* **PROVIDED MATERIAL**:
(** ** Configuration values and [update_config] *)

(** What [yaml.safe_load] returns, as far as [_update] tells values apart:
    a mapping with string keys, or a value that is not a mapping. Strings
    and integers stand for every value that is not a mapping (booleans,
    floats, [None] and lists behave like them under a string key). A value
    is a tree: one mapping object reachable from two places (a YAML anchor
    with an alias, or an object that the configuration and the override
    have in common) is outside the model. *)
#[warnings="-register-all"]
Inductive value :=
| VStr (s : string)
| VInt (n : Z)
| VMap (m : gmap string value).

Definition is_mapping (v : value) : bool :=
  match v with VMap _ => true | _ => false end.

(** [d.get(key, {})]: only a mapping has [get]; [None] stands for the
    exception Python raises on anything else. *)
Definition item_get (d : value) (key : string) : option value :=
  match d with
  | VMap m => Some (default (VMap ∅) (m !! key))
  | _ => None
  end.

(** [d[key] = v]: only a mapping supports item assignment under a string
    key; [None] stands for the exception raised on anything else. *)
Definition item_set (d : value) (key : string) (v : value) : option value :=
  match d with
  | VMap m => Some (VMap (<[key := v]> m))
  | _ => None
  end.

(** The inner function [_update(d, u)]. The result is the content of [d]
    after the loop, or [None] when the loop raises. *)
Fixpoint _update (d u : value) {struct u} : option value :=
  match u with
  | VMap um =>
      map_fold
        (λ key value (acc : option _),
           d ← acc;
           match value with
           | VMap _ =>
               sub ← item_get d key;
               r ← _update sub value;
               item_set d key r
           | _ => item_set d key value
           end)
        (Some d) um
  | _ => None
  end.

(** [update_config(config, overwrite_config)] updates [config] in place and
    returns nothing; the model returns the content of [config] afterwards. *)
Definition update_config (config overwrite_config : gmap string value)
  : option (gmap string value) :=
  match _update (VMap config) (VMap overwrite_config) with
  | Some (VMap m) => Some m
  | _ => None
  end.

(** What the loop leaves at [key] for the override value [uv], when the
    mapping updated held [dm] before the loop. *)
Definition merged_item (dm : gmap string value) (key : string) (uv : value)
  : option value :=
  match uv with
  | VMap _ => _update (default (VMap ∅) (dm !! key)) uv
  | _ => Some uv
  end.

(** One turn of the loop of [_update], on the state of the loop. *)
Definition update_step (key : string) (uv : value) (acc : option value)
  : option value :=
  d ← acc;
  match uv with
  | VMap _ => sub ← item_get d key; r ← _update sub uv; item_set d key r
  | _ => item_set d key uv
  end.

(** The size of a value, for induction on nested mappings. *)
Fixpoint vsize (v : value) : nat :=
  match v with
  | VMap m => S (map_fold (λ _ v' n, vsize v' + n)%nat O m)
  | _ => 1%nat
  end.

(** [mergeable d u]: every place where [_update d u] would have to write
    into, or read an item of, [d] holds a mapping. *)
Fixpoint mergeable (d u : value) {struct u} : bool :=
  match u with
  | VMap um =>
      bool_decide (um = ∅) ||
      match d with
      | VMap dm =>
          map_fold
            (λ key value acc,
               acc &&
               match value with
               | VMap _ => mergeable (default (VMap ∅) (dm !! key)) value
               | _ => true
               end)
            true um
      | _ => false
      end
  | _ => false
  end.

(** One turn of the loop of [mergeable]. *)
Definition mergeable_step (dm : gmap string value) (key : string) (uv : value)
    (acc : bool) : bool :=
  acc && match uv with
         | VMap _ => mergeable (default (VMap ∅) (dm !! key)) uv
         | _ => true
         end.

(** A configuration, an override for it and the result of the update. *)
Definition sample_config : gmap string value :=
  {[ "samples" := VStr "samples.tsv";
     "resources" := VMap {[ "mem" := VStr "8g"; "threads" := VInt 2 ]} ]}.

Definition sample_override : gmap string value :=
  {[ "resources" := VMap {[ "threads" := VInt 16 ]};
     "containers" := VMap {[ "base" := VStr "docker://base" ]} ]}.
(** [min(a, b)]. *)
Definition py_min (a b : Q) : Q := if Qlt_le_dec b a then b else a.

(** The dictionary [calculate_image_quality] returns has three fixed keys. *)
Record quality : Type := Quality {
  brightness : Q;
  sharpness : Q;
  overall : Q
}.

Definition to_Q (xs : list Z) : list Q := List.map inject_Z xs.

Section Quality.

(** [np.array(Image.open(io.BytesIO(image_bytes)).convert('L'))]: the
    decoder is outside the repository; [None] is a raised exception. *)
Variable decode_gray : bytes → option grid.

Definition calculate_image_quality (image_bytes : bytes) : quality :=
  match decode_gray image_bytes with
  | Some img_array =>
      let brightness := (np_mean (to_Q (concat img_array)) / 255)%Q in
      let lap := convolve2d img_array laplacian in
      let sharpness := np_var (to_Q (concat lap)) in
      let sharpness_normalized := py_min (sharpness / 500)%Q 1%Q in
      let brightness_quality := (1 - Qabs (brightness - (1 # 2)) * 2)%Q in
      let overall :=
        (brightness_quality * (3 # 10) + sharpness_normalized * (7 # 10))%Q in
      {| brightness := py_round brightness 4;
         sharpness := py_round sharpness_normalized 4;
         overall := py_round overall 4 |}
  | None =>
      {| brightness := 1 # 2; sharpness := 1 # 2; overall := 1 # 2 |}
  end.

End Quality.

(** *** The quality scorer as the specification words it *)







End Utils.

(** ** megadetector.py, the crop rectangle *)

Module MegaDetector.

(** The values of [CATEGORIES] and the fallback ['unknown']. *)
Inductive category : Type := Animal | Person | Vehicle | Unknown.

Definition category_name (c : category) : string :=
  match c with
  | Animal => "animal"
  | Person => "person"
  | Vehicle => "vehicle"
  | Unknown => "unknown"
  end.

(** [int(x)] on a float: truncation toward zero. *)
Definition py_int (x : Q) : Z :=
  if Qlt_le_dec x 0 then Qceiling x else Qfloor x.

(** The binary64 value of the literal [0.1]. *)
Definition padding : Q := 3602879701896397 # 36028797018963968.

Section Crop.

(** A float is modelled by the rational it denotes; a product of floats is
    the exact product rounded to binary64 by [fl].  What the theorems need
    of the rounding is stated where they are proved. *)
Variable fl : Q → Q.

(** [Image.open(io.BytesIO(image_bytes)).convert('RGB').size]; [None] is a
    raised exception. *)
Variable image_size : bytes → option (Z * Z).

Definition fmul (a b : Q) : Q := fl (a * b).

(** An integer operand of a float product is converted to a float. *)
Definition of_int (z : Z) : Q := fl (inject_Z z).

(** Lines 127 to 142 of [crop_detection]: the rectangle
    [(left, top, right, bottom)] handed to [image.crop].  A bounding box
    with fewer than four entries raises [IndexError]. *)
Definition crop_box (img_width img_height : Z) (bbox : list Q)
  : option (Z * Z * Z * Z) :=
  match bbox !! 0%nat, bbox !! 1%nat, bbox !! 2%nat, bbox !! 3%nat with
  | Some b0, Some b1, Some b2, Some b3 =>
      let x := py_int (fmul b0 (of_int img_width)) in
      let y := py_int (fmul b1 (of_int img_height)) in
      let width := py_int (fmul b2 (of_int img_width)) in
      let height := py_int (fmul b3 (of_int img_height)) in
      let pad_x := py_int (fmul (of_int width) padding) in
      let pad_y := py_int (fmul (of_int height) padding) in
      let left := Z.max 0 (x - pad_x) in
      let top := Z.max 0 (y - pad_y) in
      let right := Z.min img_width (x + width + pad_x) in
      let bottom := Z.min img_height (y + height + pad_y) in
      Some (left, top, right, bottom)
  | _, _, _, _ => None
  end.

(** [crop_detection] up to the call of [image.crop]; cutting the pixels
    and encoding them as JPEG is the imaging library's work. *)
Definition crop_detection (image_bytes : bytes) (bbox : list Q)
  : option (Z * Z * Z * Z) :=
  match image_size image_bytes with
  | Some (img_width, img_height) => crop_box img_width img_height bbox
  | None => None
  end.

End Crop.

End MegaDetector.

* * *

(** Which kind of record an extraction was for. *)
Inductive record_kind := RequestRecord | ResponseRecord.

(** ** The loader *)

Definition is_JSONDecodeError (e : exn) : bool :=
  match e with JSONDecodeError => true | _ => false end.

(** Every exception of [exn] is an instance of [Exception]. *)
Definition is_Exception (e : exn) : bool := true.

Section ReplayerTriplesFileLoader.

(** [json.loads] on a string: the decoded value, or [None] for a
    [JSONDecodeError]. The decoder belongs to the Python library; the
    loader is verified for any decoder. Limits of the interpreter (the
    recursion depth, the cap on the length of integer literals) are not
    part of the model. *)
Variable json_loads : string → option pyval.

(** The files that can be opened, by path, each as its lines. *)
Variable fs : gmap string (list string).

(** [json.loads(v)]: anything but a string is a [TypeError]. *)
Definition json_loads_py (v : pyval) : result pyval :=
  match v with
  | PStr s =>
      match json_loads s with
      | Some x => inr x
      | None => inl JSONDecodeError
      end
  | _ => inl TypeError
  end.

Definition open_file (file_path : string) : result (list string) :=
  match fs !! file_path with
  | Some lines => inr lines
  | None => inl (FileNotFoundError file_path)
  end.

==

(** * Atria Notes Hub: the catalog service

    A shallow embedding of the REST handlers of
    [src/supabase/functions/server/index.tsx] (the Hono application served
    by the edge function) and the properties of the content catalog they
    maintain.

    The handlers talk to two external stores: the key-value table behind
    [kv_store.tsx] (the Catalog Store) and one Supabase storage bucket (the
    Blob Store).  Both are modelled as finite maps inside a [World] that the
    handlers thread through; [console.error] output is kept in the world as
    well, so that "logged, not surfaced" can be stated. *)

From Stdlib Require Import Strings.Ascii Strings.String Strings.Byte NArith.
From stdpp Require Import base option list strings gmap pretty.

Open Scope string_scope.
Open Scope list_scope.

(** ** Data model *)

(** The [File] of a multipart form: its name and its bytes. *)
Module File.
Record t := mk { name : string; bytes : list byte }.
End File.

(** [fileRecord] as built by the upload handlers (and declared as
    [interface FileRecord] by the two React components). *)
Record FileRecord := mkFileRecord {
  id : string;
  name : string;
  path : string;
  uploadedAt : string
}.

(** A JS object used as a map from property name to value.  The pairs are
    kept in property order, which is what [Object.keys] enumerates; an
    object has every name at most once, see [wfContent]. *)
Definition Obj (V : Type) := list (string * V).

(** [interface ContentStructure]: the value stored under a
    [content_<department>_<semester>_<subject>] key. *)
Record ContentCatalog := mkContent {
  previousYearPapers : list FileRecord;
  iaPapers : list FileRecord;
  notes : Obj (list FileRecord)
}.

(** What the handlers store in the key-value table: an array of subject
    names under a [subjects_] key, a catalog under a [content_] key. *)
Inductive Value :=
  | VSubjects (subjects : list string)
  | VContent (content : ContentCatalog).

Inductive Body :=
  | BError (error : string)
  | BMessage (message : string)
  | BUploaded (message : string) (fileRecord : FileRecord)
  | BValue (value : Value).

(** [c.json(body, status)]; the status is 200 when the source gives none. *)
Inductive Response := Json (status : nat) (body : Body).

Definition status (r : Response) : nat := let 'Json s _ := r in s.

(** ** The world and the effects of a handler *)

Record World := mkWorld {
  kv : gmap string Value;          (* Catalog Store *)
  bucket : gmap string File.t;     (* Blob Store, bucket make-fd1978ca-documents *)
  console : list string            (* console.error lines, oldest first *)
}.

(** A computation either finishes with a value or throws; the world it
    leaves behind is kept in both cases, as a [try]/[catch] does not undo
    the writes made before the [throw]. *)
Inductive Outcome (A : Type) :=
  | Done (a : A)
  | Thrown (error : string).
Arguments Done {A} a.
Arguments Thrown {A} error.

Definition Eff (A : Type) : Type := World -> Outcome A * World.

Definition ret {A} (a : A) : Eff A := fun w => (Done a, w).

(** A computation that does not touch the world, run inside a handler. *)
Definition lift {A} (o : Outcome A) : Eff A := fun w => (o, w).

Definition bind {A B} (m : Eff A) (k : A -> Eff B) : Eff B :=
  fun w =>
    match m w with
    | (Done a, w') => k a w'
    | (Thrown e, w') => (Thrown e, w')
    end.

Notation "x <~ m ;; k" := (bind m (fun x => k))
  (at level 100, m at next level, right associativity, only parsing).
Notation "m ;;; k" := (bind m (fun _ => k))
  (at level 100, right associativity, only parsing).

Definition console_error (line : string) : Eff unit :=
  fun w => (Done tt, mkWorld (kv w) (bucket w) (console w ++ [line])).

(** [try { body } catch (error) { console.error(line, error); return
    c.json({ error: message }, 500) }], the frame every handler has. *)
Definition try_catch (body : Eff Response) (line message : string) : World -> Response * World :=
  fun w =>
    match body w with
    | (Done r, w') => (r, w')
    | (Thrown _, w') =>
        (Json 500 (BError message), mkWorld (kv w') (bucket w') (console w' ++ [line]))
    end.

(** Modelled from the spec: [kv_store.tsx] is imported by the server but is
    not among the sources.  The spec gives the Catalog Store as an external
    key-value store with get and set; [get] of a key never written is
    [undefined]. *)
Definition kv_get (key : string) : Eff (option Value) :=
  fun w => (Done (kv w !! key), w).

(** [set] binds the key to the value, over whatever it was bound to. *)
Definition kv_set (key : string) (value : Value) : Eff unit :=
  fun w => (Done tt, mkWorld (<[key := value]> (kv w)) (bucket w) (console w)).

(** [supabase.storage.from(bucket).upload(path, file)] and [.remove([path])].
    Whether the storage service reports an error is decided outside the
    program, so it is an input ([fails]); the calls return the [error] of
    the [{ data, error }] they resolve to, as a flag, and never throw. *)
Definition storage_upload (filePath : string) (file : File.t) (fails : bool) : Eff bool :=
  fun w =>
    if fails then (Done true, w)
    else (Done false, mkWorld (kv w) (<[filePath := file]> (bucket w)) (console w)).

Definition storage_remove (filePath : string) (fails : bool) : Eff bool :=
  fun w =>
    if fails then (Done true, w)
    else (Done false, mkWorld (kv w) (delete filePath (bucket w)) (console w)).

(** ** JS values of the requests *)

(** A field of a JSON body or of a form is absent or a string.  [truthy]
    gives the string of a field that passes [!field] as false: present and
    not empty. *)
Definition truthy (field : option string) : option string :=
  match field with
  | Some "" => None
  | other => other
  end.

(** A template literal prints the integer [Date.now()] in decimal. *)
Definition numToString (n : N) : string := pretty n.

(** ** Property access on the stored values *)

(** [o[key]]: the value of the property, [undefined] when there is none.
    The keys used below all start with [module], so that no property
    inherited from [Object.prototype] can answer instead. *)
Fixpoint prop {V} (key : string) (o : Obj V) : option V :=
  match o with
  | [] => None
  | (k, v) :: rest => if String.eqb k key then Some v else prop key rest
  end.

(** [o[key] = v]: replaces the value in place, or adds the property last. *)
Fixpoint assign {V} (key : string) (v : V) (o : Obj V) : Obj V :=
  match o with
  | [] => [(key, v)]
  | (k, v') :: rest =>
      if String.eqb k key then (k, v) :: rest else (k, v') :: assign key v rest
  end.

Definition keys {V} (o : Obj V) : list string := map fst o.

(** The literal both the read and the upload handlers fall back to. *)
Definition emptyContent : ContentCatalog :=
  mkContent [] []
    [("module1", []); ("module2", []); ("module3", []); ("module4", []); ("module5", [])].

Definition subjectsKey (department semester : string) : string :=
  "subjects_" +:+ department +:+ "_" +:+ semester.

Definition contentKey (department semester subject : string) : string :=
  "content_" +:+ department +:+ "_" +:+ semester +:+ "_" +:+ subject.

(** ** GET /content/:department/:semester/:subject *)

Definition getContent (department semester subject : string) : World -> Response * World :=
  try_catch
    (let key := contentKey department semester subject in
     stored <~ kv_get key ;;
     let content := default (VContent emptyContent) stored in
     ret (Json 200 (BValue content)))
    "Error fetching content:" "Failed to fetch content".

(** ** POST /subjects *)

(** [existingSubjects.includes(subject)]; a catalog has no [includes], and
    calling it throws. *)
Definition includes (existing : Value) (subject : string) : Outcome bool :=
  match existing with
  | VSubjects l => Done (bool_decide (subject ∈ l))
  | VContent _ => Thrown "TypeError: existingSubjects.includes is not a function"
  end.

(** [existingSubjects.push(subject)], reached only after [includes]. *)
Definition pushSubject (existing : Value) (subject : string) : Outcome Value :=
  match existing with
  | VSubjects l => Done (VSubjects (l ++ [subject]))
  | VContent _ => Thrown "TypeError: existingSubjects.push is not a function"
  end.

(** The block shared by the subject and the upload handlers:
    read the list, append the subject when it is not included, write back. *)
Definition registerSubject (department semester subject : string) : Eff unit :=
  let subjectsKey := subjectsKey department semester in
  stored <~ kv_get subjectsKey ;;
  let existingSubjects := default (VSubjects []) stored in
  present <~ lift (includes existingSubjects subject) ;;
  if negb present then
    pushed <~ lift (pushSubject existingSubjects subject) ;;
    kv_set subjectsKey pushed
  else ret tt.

* **YOUR OBJECTIVE**:
Starting at the line that contains "(** ** Configuration" and stopping after the line that contains "VInt (n : Z)", write out every line exactly as it appears above, and no other line.

* **EXERCISE RESPONSE**:
(** ** Configuration values and [update_config] *)

(** What [yaml.safe_load] returns, as far as [_update] tells values apart:
    a mapping with string keys, or a value that is not a mapping. Strings
    and integers stand for every value that is not a mapping (booleans,
    floats, [None] and lists behave like them under a string key). A value
    is a tree: one mapping object reachable from two places (a YAML anchor
    with an alias, or an object that the configuration and the override
    have in common) is outside the model. *)
#[warnings="-register-all"]
Inductive value :=
| VStr (s : string)
| VInt (n : Z)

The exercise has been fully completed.